=== Begin Enclosure ===

(** * revival.ai: the streaming report extractor and its consumers

    A shallow embedding of

    - [services/geminiService.ts]: [analyzeVideoAndCreateRevivalPlan]
      (stream loop, fenced-block extraction, [JSON.parse], wrapper unwrap,
      metadata repair) and [generateVisualOverlay];
    - [services/videoUtils.ts]: [getYoutubeVideoId];
    - [components/AnalysisDashboard.tsx]: the "Segments Impacted" counter,
      the per-item segment links and the frame an overlay is made from;
    - [App.tsx]: the context frames of [handleStartAnalysis];
    - [types.ts]: [Segment], [OutdatedItem], [RevivalStrategy].

    JavaScript strings are sequences of UTF-16 code units, regular
    expressions are run by a backtracking matcher that follows the priority
    rules of ECMAScript, and parsed JSON is a tree of JavaScript values. *)

From Stdlib Require Import ZArith NArith List Ascii String Lia SpecFloat.
From stdpp Require Import base option list gmap.

Local Open Scope N_scope.

(** ** Strings *)

(** A JavaScript string: its UTF-16 code units. *)
Abbreviation jsstring := (list N).

(** [js "abc"] is the JavaScript string with the same (Latin-1) characters. *)
Definition js (s : string) : jsstring :=
  map N_of_ascii (list_ascii_of_string s).

(** [jsq] is [js] where an apostrophe stands for the double quote, so that
    JSON text can be written as a literal. *)
Definition jsq (s : string) : jsstring :=
  map (fun c => if N.eqb c 39 then 34 else c) (js s).

Arguments js : simpl never.
Arguments jsq : simpl never.

(** [s.startsWith(p)] *)
Fixpoint startsWith (p s : jsstring) : bool :=
  match p, s with
  | [], _ => true
  | _ :: _, [] => false
  | a :: p', b :: s' => N.eqb a b && startsWith p' s'
  end.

=== End Enclosure ===

* [PROBLEM]
Only certain lines are wanted. Please return exactly those from the top of the data through the line with "- [services/videoUtils.ts]: [getYoutubeVideoId];".

* [SOLVED PROBLEM]
(** * revival.ai: the streaming report extractor and its consumers

    A shallow embedding of

    - [services/geminiService.ts]: [analyzeVideoAndCreateRevivalPlan]
      (stream loop, fenced-block extraction, [JSON.parse], wrapper unwrap,
      metadata repair) and [generateVisualOverlay];
    - [services/videoUtils.ts]: [getYoutubeVideoId];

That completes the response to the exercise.